Basics of Medicare Consolidated Billing for SNFs


Need for Consolidated Billing for SNFs

Prior to the Balanced Budget Act of 1997 (BBA), a Skilled Nursing Facility (SNF) could elect to furnish services to a resident in a covered Part A stay, either, directly using its own resources; through the SNF's transfer agreement hospital; or under arrangements with an independent therapist (for physical, occupational, and speech therapy services). In each of these circumstances, the SNF billed Medicare Part A for the services.

However, the SNF also had the further option of ‘unbundling’ a service altogether; that is, the SNF could permit an outside supplier to furnish the service directly to the resident, and the outside supplier would submit a bill to Medicare Part B, without any involvement of the SNF itself.
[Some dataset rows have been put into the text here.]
Lemma response_of_ok limits input :
  kHeaderSize <= len input -> response_error limits input = ParseError.kNone ->
  frame_size_of input <= len input ->
  response_ok limits (response_of input) = true /\
  take (Z.to_nat (frame_size_of input)) input = serialize_response (response_of input).
Proof.
  intros Hl He Hf. pose proof (hdr_lens_range input) as [Hk Hv].
  unfold response_error in He. destruct (hdr_error input) eqn:Hhe; try done.
  unfold hdr_error in Hhe. repeat (split_if; try done). b2p.
  unfold frame_size_of, kHeaderSize in *.
  set (h := hdr_of input) in *.
  assert (Hlv : len (rs_value (response_of input)) = h_value_len h).
  { unfold response_of. fold h. cbn [rs_value]. unfold len in *. rewrite length_take, length_drop. lia. }
  split.
  - unfold response_ok. rewrite Hlv. unfold response_of. fold h. cbn [rs_opcode rs_status rs_request_id].
    rewrite named_of_raw, named_status_of_raw. pose proof (field_range 8 8 input) as Hid.
    change (field 8 8 input) with (h_request_id h) in Hid.
    change (field 5 1 input) with (h_opcode h) in *.
    repeat (apply andb_true_iff; split); try done; try (apply Z.leb_le; lia); apply Z.ltb_lt; lia.
  - unfold serialize_response. rewrite serialize_response_into_eq by lia. rewrite app_nil_l.
    assert (Hh : response_header (response_of input) = h).
    { unfold response_header. rewrite Hlv. unfold response_of. fold h. cbn [rs_opcode rs_status rs_request_id].
      rewrite opcode_to_of_raw, status_to_of_raw. unfold h, hdr_of. f_equal; cbn in *; lia. }
    rewrite Hh. unfold response_of. fold h. cbn [rs_value].
    unfold h. rewrite <- header_bytes_of by (unfold len in *; lia || done).
    fold h. replace (24 + h_key_len h + h_value_len h) with (24 + h_value_len h) by lia.
    rewrite !Z2Nat.inj_add by lia. by rewrite <- take_take_drop.
Qed.

(** ** Extension of the input *)

Lemma request_error_app limits input more : kHeaderSize <= len input ->
  request_error limits (input ++ more) = request_error limits input /\
  frame_size_of (input ++ more) = frame_size_of input.
Proof.
  intros H. unfold kHeaderSize, len in H.
  destruct (hdr_of_app input more) as [Hh He]; [lia|].
  unfold request_error, frame_size_of. by rewrite Hh, He.
Qed.

Lemma response_error_app limits input more : kHeaderSize <= len input ->
  response_error limits (input ++ more) = response_error limits input /\
  frame_size_of (input ++ more) = frame_size_of input.
Proof.
  intros H. unfold kHeaderSize, len in H.
  destruct (hdr_of_app input more) as [Hh He]; [lia|].
  unfold response_error, frame_size_of. by rewrite Hh, He.
Qed.

Lemma request_of_app input more : kHeaderSize <= len input -> frame_size_of input <= len input ->
  request_of (input ++ more) = request_of input.
Proof.
  intros H Hf. unfold kHeaderSize, len in H. pose proof (hdr_lens_range input).
  unfold frame_size_of, kHeaderSize, len in Hf.
  unfold request_of. rewrite (proj1 (hdr_of_app input more ltac:(lia))).
  rewrite !drop_app_le, !take_app_le by (rewrite ?length_drop; lia). done.
Qed.

Lemma response_of_app input more : kHeaderSize <= len input -> frame_size_of input <= len input ->
  response_of (input ++ more) = response_of input.
Proof.
  intros H Hf. unfold kHeaderSize, len in H. pose proof (hdr_lens_range input).
  unfold frame_size_of, kHeaderSize, len in Hf.
  unfold response_of. rewrite (proj1 (hdr_of_app input more ltac:(lia))).
  rewrite drop_app_le, take_app_le by (rewrite ?length_drop; lia). done.
Qed.


(** The three outcomes of the reference decoder. *)
Lemma reference_request_cases input limits out :
  (reference_request input limits out = (need_more, out) /\
     (len input < kHeaderSize \/
      (request_error limits input = ParseError.kNone /\ len input < frame_size_of input))) \/
  (kHeaderSize <= len input /\ request_error limits input <> ParseError.kNone /\
     reference_request input limits out = (malformed (request_error limits input), out)) \/
  (kHeaderSize <= len input /\ request_error limits input = ParseError.kNone /\
     frame_size_of input <= len input /\
     reference_request input limits out = (complete (frame_size_of input), request_of input)).
Proof.
  unfold reference_request. destruct (Z.ltb_spec (len input) kHeaderSize); [by auto|].
  destruct (request_error limits input) eqn:He; try (right; left; by eauto).
  destruct (Z.ltb_spec (len input) (frame_size_of input)); [by auto | right; right; by auto].
Qed.

Lemma reference_response_cases input limits out :
  (reference_response input limits out = (need_more, out) /\
     (len input < kHeaderSize \/
      (response_error limits input = ParseError.kNone /\ len input < frame_size_of input))) \/
  (kHeaderSize <= len input /\ response_error limits input <> ParseError.kNone /\
     reference_response input limits out = (malformed (response_error limits input), out)) \/
  (kHeaderSize <= len input /\ response_error limits input = ParseError.kNone /\
     frame_size_of input <= len input /\
     reference_response input limits out = (complete (frame_size_of input), response_of input)).
Proof.
  unfold reference_response. destruct (Z.ltb_spec (len input) kHeaderSize); [by auto|].
  destruct (response_error limits input) eqn:He; try (right; left; by eauto).
  destruct (Z.ltb_spec (len input) (frame_size_of input)); [by auto | right; right; by auto].
Qed.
This practice created several problems, including the following:

  • Potential for duplicate (Parts A/B) billing if both the SNF and outside supplier billed;
  • An increased out-of-pocket liability incurred by the beneficiary for the Part B deductible and coinsurance even if only the supplier billed; and
  • A dispersal of responsibility for resident care among various outside suppliers adversely affected quality (coordination of care) and program integrity

Then Balanced Budget Act of 1997 (BBA), was enacted, containing a Consolidated Billing (CB) requirement for SNFs. Under the CB requirement, an SNF itself must submit all Medicare claims for the services that its residents receive. Conceptually, SNF CB resembles the bundling requirement for inpatient hospital services that's been in effect since the early 1980s, assigning to the facility itself the Medicare billing responsibility for virtually the entire package of services that a facility resident receives, except for certain services that are specifically excluded.